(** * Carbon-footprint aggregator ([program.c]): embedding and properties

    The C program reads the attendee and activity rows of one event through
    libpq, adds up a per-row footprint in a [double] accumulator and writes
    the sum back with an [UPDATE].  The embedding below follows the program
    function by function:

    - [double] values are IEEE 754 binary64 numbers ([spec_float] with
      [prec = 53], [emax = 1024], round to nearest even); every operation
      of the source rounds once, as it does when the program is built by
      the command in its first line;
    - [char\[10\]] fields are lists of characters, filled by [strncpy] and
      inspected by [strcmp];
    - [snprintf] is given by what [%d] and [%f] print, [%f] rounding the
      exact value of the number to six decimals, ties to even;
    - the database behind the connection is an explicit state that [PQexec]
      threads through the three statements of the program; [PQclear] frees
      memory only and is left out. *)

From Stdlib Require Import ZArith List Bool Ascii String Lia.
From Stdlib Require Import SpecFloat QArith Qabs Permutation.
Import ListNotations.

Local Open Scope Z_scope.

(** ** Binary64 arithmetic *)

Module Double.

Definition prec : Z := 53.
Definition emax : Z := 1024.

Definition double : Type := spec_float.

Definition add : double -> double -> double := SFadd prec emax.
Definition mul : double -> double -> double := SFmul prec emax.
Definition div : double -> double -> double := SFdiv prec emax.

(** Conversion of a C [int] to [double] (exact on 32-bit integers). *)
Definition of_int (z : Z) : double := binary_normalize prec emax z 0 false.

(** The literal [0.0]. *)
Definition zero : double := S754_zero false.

* * *

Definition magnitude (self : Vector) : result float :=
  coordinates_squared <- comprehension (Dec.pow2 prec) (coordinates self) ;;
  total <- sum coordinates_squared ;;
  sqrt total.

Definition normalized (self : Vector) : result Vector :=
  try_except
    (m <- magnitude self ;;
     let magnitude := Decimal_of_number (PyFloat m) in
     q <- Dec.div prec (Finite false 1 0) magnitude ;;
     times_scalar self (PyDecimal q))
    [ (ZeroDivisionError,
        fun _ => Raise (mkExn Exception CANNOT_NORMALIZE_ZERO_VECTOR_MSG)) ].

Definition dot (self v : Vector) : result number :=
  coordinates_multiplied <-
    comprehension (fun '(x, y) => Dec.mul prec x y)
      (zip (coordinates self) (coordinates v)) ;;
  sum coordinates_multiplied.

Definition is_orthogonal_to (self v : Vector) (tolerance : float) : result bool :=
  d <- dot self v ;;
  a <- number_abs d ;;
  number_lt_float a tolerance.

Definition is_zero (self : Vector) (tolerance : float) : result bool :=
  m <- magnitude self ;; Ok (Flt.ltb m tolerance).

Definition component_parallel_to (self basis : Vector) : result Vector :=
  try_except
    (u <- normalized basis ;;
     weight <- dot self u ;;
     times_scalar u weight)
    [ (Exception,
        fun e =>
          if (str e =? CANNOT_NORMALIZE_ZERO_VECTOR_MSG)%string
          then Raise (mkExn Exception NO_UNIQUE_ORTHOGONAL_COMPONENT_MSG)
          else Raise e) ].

- _Required action_
Where the string "basis" occurs in a line of the material above, copy the whole line.

- _Answer to this task_
Definition component_parallel_to (self basis : Vector) : result Vector :=
    (u <- normalized basis ;;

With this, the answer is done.